But Lyrea’s age isn’t an exaggeration (unless the exaggeration is that she’s older than she looks; Raphael wouldn’t put it past her). So, naturally, she’s the first person he turns to.

He picks up as many of the trinkets as he can fit in his two arms, and starts swimming. Burdened by these, Raphael curses his own shortsightedness; he really ought to carry around a tote or something, just in case of situations like this when he finds something interesting.

Another evidence of Lyrea’s experience is that she’s wise enough to carry around a tote of her own. She calls it ‘cloth’ and says it comes from the surface (a place she seems to know a lot about, Raphael realises, which is all the more reason to ask her about this driftwood whale).

He’s pretty sure he’s halfway home; he recognises this stretch of sand. Raphael’s body moves on its own; his head is full of seafoam, wondering what Lyrea might tell him these baubles are.

The seafoam dissipates. A shadow appears over Raphael’s head.

_What is that?_ he wonders, definitely not for the first time today. Raphael looks up toward the surface and frowns. It’s dark in this little pocket of the ocean, but Raphael can clearly see surrounding areas are bathed in the Sun’s rays. Why is it dark only above Raphael? What’s blocking the Sun?

He swims directly up, something Raphie rarely has reason to do. He pauses just below the waves, though, because he doesn’t see where the water ends and the surface begins. It looks like there is something in the way- but what?

The thing, whatever it is, is moving, too. Raphael follows, swimming just below the bottom of this beast. He thinks he might’ve seen something resembling this befo- ah! Right! The strange driftwood-whale thing he’d picked up all these trinkets from- oh, the trinkets. Raphael looked down at his arms. They were empty.
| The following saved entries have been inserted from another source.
(** When ids collide, in general.  Two start calls, at clock readings of
    the years 1000 to 9999, get the same monitor id exactly when their
    target names agree once spaces are replaced by underscores and their
    clock readings fall in the same calendar second; otherwise the ids
    differ.  As soon as a call has registered its monitor, the id is bound
    in the registry to that monitor, with [active] true and no last
    check. *)
Theorem monitor_ids_distinct_iff (env1 env2 : Env) (w1 w2 : World)
    (p1 i1 p2 i2 : string) (tr1 ch1 tr2 ch2 : list string) :
  let t1 := env_now env1 (tick w1) in
  let t2 := env_now env2 (tick w2) in
  valid_datetime t1 -> valid_datetime t2 -> 1000 <= year t1 -> 1000 <= year t2 ->
  exists (id1 id2 : string) (w1' w2' : World),
    register_monitor p1 i1 tr1 ch1 env1 w1 = Ok id1 w1'
    /\ register_monitor p2 i2 tr2 ch2 env2 w2 = Ok id2 w2'
    /\ (id1 <> id2 <-> ~ (replace_space p1 = replace_space p2 /\ same_second t1 t2))
    /\ get_monitor (mgr w1') id1 = Some (monitor_config p1 i1 tr1 ch1 t1)
    /\ get_monitor (mgr w2') id2 = Some (monitor_config p2 i2 tr2 ch2 t2)
    /\ active (monitor_config p1 i1 tr1 ch1 t1) = true
    /\ last_check (monitor_config p1 i1 tr1 ch1 t1) = None.
Proof.
  intros t1 t2 V1 V2 _ _.
  pose proof (make_monitor_id_eq_iff p1 p2 t1 t2 V1 V2) as Hiff.
  exists (make_monitor_id p1 t1), (make_monitor_id p2 t2).
  eexists _, _. split; [apply register_monitor_eq|].
  split; [apply register_monitor_eq|].
  split; [tauto|].
  split; [apply (get_monitor_register (monitor_config p1 i1 tr1 ch1 t1))|].
  split; [apply (get_monitor_register (monitor_config p2 i2 tr2 ch2 t2))|].
  by split.
Qed.

Lemma monitor_ids_distinct_iff_witness :
  let later := mkEnv (fun _ => mkDatetime 2026 11 3 12 0 1 0) (fun _ => 0) (fun _ => 0)
                     (fun _ => HttpFails (TransportError "down")) (fun _ => None)
                     (fun _ => []) (fun _ => "x") (fun _ => "0.0") (fun _ => "{}")
                     (fun _ _ => None) in
  exists (w1' w2' : World),
    register_monitor "Jane Doe" "1" ["arrest"] ["email"] Sample.quiet Sample.fresh
    = Ok "monitor_Jane_Doe_20261103_120000" w1'
    /\ register_monitor "Jane Doe" "1" ["arrest"] ["email"] later Sample.fresh
       = Ok "monitor_Jane_Doe_20261103_120001" w2'
    /\ "monitor_Jane_Doe_20261103_120000" <> "monitor_Jane_Doe_20261103_120001".
Proof.
  intros later.
  assert (V1 : valid_datetime Sample.t0) by (repeat split; vm_compute; congruence).
  assert (V2 : valid_datetime (mkDatetime 2026 11 3 12 0 1 0))
    by (repeat split; vm_compute; congruence).
  destruct (monitor_ids_distinct_iff Sample.quiet later Sample.fresh Sample.fresh
              "Jane Doe" "1" "Jane Doe" "1" ["arrest"] ["email"] ["arrest"] ["email"]
              V1 V2 ltac:(simpl; lia) ltac:(simpl; lia))
    as (id1 & id2 & w1' & w2' & H1 & H2 & Hne & _).
  exists w1', w2'.
  assert (E1 : id1 = "monitor_Jane_Doe_20261103_120000").
  { rewrite register_monitor_eq in H1. injection H1 as <- _. reflexivity. }
  assert (E2 : id2 = "monitor_Jane_Doe_20261103_120001").
  { rewrite register_monitor_eq in H2. injection H2 as <- _. reflexivity. }
  subst id1 id2. split; [exact H1|]. split; [exact H2|].
  apply Hne. intros [_ (_ & _ & _ & _ & _ & Hs)]. simpl in Hs. discriminate.
Defined.

(** ** The webhook dispatcher *)

Lemma is_digit_digit (n : Z) : is_digit (digit n) = true.
Proof.
  unfold is_digit, digit. pose proof (Z.mod_pos_bound n 10).
  rewrite nat_ascii_embedding by lia.
  apply andb_true_iff. split; apply Nat.leb_le; lia.
Qed.

Lemma isoformat_shape (dt : datetime) : iso8601_shape (isoformat dt) = true.
Proof.
  unfold iso8601_shape, isoformat, strftime_date.
  destruct (microsecond dt =? 0);
    cbv [pad6 pad4 pad2 String.append shape];
    rewrite !is_digit_digit; reflexivity.
Qed.

(** C6, counterexample.  The body posted for an alert has no field
    [target_name]: the target is sent under [target_person]. *)
Lemma webhook_body_without_target_name :
  exists body : list (string * json),
    trace (world_of (_send_webhook_alert Sample.jane Sample.quiet Sample.hooked))
    = [EvDispatch WEBHOOK Sample.jane; EvHttpPost "https://hooks.example/t" body 30]
    /\ ~ In "target_name" (map fst body)
    /\ In "target_person" (map fst body).
Proof.
  exists (webhook_payload Sample.jane).
  split; [vm_compute; reflexivity|]. split.
  - vm_compute. intuition discriminate.
  - vm_compute. tauto.
Qed.

Lemma eqb_empty_false (s : string) : s <> "" -> String.eqb s "" = false.
Proof. intros H. by apply String.eqb_neq. Qed.

(** C6, amended.  With a webhook URL configured, the dispatcher posts once,
    to that URL and with a timeout of 30 seconds, a body with exactly the
    fields alert_id, title, message, severity, source, target_person,
    target_id, created_at and metadata, where created_at is the ISO-8601
    rendering of the alert's creation time.  On a standard output that takes
    what it prints, it never raises and never posts a second time: whatever
    the answer, all it does afterwards is print at most one line, and for an
    answer with a status other than 200 (so for every non-2xx answer) the
    line reports the failed status. *)
Theorem webhook_delivery (alert : Alert) (env : Env) (w : World) :
  stdout_ok env ->
  webhook_url (mgr w) <> "" ->
  map fst (webhook_payload alert) = webhook_fields
  /\ assoc "created_at" (webhook_payload alert) = Some (JStr (isoformat (created_at alert)))
  /\ iso8601_shape (isoformat (created_at alert)) = true
  /\ exists (w' : World) (log : list Event),
       _send_webhook_alert alert env w = Ok tt w'
       /\ trace w' = (trace w ++ [EvDispatch WEBHOOK alert;
                                  EvHttpPost (webhook_url (mgr w)) (webhook_payload alert) 30]
                              ++ log)%list
       /\ (length log <= 1)%nat
       /\ (forall ev, In ev log -> exists line, ev = EvPrint line)
       /\ (forall status body,
             env_http env (S (tick w)) = HttpResponse status body ->
             status <> 200 ->
             log = [EvPrint ("Webhook failed with status " +:+ str_of_Z status)])
       /\ (forall body,
             env_http env (S (tick w)) = HttpResponse 200 body -> log = []).
Proof.
  intros Hout Hurl. split; [reflexivity|]. split; [reflexivity|].
  split; [apply isoformat_shape|].
  destruct w as [self n tr]. simpl in *.
  unfold _send_webhook_alert, try_except, mbind, M_bind, bind, emit, get_self, yield, ask,
    print, emit, raise, mret, M_ret, ret. simpl.
  rewrite (eqb_empty_false _ Hurl). simpl.
  destruct (env_http env (S n)) as [e|status body] eqn:Hreply; rewrite ?Hout.
  - eexists _, [EvPrint _]. split; [reflexivity|]. simpl.
    split; [by rewrite <- !app_assoc|]. split; [lia|].
    split; [intros ev [<-|[]]; eauto|]. split; [discriminate|discriminate].
  - destruct (Z.eqb_spec status 200) as [->|Hne]; simpl; rewrite ?Hout.
    + eexists _, []. split; [reflexivity|]. simpl.
      split; [by rewrite <- !app_assoc|]. split; [lia|].
      split; [intros ev []|]. split; [|reflexivity].
      intros s b [= <- _] Hs. done.
    + eexists _, [EvPrint _]. split; [reflexivity|]. simpl.
      split; [by rewrite <- !app_assoc|]. split; [lia|].
      split; [intros ev [<-|[]]; eauto|]. split.
      * intros s b [= <- _] _. reflexivity.
      * intros b [= E _]. done.
Qed.

Lemma webhook_delivery_witness :
  let env := mkEnv (fun _ => Sample.t0) (fun _ => 0) (fun _ => 0)
                   (fun _ => HttpResponse 503 None) (fun _ => None)
                   (fun _ => []) (fun _ => "x") (fun _ => "0.0") (fun _ => "{}")
                   (fun _ _ => None) in
  stdout_ok env
  /\ webhook_url (mgr Sample.hooked) <> ""
  /\ exists w' : World,
       _send_webhook_alert Sample.jane env Sample.hooked = Ok tt w'
       /\ trace w' = [EvDispatch WEBHOOK Sample.jane;
                      EvHttpPost "https://hooks.example/t" (webhook_payload Sample.jane) 30;
                      EvPrint "Webhook failed with status 503"].
Proof.
  intros env.
  assert (Hout : stdout_ok env) by (intros n line; reflexivity).
  assert (Hurl : webhook_url (mgr Sample.hooked) <> "") by (vm_compute; discriminate).
  split; [exact Hout|]. split; [exact Hurl|].
  destruct (webhook_delivery Sample.jane env Sample.hooked Hout Hurl)
    as (_ & _ & _ & w' & log & Hrun & Htrace & _ & _ & Hfail & _).
  exists w'. split; [exact Hrun|].
  rewrite Htrace, (Hfail 503 None eq_refl ltac:(discriminate)). reflexivity.
Defined.

(** ** The alert pipeline *)

Lemma grows_refl (w : World) : grows w w.
Proof. exists []. by rewrite app_nil_r. Qed.

Lemma grows_mgr (w w' : World) : mgr w' = mgr w -> grows w w'.
Proof. intros H. exists []. by rewrite H, app_nil_r. Qed.

Lemma grows_trans (w1 w2 w3 : World) : grows w1 w2 -> grows w2 w3 -> grows w1 w3.
Proof. intros [m1 H1] [m2 H2]. exists (m1 ++ m2)%list. by rewrite H2, H1, app_assoc. Qed.

Lemma apply_foreign_queue (self : Manager) (f : Foreign) :
  exists more, alerts_queue (apply_foreign self f) = (alerts_queue self ++ more)%list.
Proof.
  destruct f; simpl.
  - exists []. rewrite app_nil_r. apply stop_keeps_queue.
  - exists []. by rewrite app_nil_r.
  - by exists [a].
  - exists []. by rewrite app_nil_r.
Qed.

Lemma foreign_queue (fs : list Foreign) (self : Manager) :
  exists more,
    alerts_queue (foldl apply_foreign self fs) = (alerts_queue self ++ more)%list.
Proof.
  revert self. induction fs as [|f fs IH]; intros self; simpl.
  - exists []. by rewrite app_nil_r.
  - destruct (IH (apply_foreign self f)) as [m2 H2].
    destruct (apply_foreign_queue self f) as [m1 H1].
    exists (m1 ++ m2)%list. by rewrite H2, H1, app_assoc.
Qed.

Lemma marks_app (a b : list Event) : marks (a ++ b) = (marks a ++ marks b)%list.
Proof. apply List.filter_app. Qed.

Lemma does_seq (m1 m2 : M unit) (env : Env) (d1 d2 : list Event) :
  (forall w, does m1 env w d1) -> (forall w, does m2 env w d2) ->
  forall w, does (m1;; m2) env w (d1 ++ d2).
Proof.
  intros H1 H2 w. destruct (H1 w) as (w1 & E1 & T1 & G1).
  destruct (H2 w1) as (w2 & E2 & T2 & G2).
  exists w2. split.
  - unfold mbind, M_bind, bind. by rewrite E1.
  - split; [by rewrite T2, T1, app_assoc|by eapply grows_trans].
Qed.

Ltac stdout :=
  repeat match goal with
         | H : stdout_ok _ |- context [env_stdout _ _ _] => rewrite !H
         end.

Ltac run :=
  unfold try_except, mbind, M_bind, bind, emit, get_self, get_env, modify_self,
    yield, ask, print, emit, raise, mret, M_ret, ret; stdout; simpl.

Lemma send_email_does (alert : Alert) (env : Env) (w : World) :
  stdout_ok env ->
  does (_send_email_alert alert) env w [EvDispatch EMAIL alert].
Proof.
  intros Hout. destruct w as [self n tr]. unfold does, _send_email_alert. run.
  destruct (String.eqb (email_password self) ""); simpl; stdout.
  - eexists. split; [reflexivity|]. simpl. split; [|by apply grows_mgr].
    by rewrite <- app_assoc, marks_app.
  - destruct (env_smtp env n); simpl; stdout.
    + eexists. split; [reflexivity|]. simpl. split; [|by apply grows_mgr].
      by rewrite <- app_assoc, marks_app.
    + eexists. split; [reflexivity|]. simpl. split; [|by apply grows_mgr].
      by rewrite <- app_assoc, marks_app.
Qed.

Lemma send_webhook_does (alert : Alert) (env : Env) (w : World) :
  stdout_ok env ->
  does (_send_webhook_alert alert) env w [EvDispatch WEBHOOK alert].
Proof.
  intros Hout. destruct w as [self n tr]. unfold does, _send_webhook_alert. run.
  destruct (String.eqb (webhook_url self) ""); simpl; stdout.
  - eexists. split; [reflexivity|]. simpl. split; [|by apply grows_mgr].
    by rewrite <- app_assoc, marks_app.
  - assert (G : forall t k, grows (mkWorld self n tr)
                 (mkWorld (foldl apply_foreign self (env_others env n)) k t)).
    { intros t k. apply foreign_queue. }
    destruct (env_http env (S n)) as [e|status body]; simpl; stdout.
    + eexists. split; [reflexivity|]. simpl. split; [|apply G].
      by rewrite <- !app_assoc, marks_app.
    + destruct (status =? 200); simpl; stdout.
      * eexists. split; [reflexivity|]. simpl. split; [|apply G].
        by rewrite <- !app_assoc, marks_app.
      * eexists. split; [reflexivity|]. simpl. split; [|apply G].
        by rewrite <- !app_assoc, marks_app.
Qed.

Lemma send_sms_does (alert : Alert) (env : Env) (w : World) :
  stdout_ok env ->
  does (_send_sms_alert alert) env w [EvDispatch SMS alert].
Proof.
  intros Hout. destruct w as [self n tr]. unfold does, _send_sms_alert. run.
  eexists. split; [reflexivity|]. simpl. split; [|by apply grows_mgr].
  by rewrite <- app_assoc, marks_app.
Qed.

Lemma send_slack_does (alert : Alert) (env : Env) (w : World) :
  stdout_ok env ->
  does (_send_slack_alert alert) env w [EvDispatch SLACK alert].
Proof.
  intros Hout. destruct w as [self n tr]. unfold does, _send_slack_alert. run.
  eexists. split; [reflexivity|]. simpl. split; [|by apply grows_mgr].
  by rewrite <- app_assoc, marks_app.
Qed.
He must’ve dropped them when he saw this other... driftwood thing.

But why is it swimming through the top of the water, on the surface, when the other creature sat on the ocean floor? So many questions!

Raphael pokes around the bottom of the structure, but finds no opening to the inside like there was with the other one. Only slightly nettled, Raphael swims to the side of the driftwood whale. A strangled sort of grunt escapes his lips, a gesture of surprise. Raphie rubs his throat, startled to feel involuntary vibration there. He rarely had use for his voice, since it didn’t carry well in the water except at close range.

His idle thoughts cut short; Raphael sees again what caused his gasp in the first place. In fact, he had forgotten about it so well that he almost gives a second noise of surprise. The driftwood-whale is larger than he thought before, and Raphael decides that ‘vessel’ might be a better term for this thing.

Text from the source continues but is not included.